Dataset records
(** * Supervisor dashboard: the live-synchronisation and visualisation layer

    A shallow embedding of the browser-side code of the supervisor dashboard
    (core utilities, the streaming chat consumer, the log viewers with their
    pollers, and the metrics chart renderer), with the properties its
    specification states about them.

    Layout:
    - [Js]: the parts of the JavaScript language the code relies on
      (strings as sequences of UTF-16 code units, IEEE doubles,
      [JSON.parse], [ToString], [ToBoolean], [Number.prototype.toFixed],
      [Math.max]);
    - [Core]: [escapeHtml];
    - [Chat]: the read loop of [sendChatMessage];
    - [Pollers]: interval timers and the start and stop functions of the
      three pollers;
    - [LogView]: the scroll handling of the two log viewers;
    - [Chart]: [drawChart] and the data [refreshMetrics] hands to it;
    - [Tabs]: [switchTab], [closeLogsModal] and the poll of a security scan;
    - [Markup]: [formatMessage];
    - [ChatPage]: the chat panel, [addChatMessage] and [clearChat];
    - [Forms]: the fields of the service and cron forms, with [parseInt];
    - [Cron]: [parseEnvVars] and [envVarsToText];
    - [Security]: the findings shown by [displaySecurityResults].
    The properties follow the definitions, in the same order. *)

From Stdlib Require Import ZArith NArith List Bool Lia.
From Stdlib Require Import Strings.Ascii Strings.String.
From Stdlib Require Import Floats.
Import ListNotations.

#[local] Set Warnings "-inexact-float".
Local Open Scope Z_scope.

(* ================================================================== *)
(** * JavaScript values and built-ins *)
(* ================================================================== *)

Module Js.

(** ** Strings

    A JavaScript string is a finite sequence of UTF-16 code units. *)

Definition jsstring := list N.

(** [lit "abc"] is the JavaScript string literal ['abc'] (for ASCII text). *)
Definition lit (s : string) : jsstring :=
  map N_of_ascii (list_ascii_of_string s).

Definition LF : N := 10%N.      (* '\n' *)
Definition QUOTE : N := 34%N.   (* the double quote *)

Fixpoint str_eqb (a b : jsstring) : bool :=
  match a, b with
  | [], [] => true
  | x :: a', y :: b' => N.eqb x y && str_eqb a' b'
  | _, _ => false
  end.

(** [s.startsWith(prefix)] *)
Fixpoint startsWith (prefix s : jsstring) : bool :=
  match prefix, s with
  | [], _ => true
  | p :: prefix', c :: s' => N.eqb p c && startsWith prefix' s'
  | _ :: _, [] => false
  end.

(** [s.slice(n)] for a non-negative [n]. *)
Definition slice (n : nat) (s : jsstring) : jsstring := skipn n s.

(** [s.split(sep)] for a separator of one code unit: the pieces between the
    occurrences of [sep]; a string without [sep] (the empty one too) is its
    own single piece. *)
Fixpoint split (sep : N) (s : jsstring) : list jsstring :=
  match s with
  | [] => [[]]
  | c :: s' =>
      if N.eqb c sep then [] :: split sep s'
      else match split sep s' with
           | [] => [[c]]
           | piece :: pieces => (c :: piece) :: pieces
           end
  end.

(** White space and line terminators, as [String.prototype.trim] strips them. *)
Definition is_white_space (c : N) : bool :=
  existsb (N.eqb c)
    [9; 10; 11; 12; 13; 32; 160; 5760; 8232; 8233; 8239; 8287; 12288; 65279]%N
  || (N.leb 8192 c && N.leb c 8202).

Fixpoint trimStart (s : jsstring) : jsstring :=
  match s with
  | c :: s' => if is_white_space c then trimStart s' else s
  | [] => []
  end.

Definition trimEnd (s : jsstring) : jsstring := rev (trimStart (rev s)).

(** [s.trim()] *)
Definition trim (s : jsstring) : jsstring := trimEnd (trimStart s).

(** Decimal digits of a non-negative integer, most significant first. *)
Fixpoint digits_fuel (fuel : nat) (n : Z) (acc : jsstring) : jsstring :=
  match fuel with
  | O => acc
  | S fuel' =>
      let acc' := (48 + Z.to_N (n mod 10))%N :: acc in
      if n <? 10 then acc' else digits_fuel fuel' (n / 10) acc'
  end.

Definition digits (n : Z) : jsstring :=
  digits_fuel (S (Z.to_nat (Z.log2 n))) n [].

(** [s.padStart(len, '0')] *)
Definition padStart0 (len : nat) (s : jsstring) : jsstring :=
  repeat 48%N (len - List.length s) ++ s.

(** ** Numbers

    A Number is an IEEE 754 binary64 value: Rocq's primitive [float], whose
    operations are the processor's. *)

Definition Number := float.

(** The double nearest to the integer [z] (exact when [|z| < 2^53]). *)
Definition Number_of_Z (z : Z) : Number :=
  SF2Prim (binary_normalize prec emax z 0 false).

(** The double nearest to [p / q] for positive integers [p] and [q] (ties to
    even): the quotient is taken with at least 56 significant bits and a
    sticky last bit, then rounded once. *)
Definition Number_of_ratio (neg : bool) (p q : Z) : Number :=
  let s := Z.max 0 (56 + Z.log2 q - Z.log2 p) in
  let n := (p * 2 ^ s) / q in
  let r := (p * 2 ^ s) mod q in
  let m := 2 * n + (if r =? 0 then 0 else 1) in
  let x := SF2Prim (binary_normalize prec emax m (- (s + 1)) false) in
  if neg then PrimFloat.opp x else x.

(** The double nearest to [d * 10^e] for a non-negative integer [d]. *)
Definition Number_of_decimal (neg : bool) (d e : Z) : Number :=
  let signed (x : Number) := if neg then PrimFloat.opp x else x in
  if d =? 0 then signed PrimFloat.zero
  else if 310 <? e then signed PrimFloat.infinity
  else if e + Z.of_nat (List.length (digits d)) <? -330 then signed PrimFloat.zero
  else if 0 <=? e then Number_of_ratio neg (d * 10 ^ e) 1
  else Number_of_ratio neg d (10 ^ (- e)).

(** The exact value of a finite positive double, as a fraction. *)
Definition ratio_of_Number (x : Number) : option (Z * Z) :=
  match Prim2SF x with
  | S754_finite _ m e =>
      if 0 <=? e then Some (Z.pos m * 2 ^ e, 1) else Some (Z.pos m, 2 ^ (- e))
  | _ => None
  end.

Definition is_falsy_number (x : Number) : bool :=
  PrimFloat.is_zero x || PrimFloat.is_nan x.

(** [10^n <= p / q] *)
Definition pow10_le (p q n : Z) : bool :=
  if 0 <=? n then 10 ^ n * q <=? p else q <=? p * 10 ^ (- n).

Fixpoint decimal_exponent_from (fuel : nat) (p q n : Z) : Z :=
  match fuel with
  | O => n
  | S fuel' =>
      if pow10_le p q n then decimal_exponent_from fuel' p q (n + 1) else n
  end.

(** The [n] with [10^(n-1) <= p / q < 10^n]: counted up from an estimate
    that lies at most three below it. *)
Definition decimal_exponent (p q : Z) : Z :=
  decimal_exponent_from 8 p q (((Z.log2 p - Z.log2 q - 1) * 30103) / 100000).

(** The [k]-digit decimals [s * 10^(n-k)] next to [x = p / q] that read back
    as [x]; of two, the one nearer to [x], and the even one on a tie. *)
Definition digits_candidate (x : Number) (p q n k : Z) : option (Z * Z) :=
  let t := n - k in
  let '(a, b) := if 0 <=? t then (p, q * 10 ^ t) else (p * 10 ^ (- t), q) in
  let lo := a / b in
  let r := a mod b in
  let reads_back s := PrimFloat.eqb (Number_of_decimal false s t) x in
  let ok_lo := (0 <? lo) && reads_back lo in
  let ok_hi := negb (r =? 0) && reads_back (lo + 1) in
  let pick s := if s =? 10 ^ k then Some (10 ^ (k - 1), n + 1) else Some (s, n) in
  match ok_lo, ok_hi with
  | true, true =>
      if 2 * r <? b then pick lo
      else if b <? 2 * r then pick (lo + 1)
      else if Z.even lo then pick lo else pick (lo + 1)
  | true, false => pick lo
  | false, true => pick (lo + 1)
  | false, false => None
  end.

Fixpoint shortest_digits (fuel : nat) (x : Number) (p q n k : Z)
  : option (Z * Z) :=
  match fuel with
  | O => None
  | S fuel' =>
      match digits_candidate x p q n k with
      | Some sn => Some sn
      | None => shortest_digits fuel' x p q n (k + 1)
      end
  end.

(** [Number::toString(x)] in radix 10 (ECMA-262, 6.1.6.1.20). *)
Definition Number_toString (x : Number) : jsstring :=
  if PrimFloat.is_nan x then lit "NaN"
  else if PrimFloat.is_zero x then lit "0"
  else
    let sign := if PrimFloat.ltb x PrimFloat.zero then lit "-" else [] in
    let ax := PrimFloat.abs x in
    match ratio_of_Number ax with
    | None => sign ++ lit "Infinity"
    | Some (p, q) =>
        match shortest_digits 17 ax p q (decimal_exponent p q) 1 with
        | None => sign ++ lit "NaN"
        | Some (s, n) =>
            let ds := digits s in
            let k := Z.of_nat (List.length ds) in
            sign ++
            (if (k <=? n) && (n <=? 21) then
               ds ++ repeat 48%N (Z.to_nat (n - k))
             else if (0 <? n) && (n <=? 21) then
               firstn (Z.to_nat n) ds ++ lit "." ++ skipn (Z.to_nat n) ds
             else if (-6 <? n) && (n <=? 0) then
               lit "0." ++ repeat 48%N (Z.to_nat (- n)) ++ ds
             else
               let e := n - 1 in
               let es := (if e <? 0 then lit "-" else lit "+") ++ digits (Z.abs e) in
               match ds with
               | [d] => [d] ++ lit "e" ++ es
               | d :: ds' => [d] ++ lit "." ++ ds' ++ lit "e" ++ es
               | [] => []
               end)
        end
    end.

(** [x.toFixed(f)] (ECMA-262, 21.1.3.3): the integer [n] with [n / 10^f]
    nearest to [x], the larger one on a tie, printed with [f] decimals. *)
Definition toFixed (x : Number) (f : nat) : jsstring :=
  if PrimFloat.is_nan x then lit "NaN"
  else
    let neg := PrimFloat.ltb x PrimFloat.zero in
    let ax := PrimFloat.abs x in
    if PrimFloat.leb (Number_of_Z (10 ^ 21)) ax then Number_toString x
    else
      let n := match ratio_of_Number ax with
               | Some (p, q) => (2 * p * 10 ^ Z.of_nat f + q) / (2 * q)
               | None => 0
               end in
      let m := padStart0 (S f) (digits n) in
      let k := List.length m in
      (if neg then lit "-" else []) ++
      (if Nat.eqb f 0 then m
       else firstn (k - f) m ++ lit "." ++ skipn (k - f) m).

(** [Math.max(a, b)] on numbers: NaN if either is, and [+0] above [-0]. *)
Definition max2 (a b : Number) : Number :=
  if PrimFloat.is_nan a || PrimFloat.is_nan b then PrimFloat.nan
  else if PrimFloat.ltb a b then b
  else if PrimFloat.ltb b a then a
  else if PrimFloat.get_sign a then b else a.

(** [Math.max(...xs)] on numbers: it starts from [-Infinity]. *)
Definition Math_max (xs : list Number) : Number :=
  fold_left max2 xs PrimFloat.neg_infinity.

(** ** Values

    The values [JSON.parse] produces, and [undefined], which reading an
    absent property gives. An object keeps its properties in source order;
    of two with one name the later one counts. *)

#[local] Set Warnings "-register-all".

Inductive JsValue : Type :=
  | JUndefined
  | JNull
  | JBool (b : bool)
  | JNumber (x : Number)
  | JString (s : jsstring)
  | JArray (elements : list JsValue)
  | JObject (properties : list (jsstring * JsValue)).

● Exercise prompt
Above are the entries. Quote exactly the lines from the one bearing "match ok_lo, ok_hi with" through the one bearing "let ds := digits s in".

● Exercise result
  match ok_lo, ok_hi with
  | true, true =>
      if 2 * r <? b then pick lo
      else if b <? 2 * r then pick (lo + 1)
      else if Z.even lo then pick lo else pick (lo + 1)
  | true, false => pick lo
  | false, true => pick (lo + 1)
  | false, false => None
  end.

Fixpoint shortest_digits (fuel : nat) (x : Number) (p q n k : Z)
  : option (Z * Z) :=
  match fuel with
  | O => None
  | S fuel' =>
      match digits_candidate x p q n k with
      | Some sn => Some sn
      | None => shortest_digits fuel' x p q n (k + 1)
      end
  end.

(** [Number::toString(x)] in radix 10 (ECMA-262, 6.1.6.1.20). *)
Definition Number_toString (x : Number) : jsstring :=
  if PrimFloat.is_nan x then lit "NaN"
  else if PrimFloat.is_zero x then lit "0"
  else
    let sign := if PrimFloat.ltb x PrimFloat.zero then lit "-" else [] in
    let ax := PrimFloat.abs x in
    match ratio_of_Number ax with
    | None => sign ++ lit "Infinity"
    | Some (p, q) =>
        match shortest_digits 17 ax p q (decimal_exponent p q) 1 with
        | None => sign ++ lit "NaN"
        | Some (s, n) =>
            let ds := digits s in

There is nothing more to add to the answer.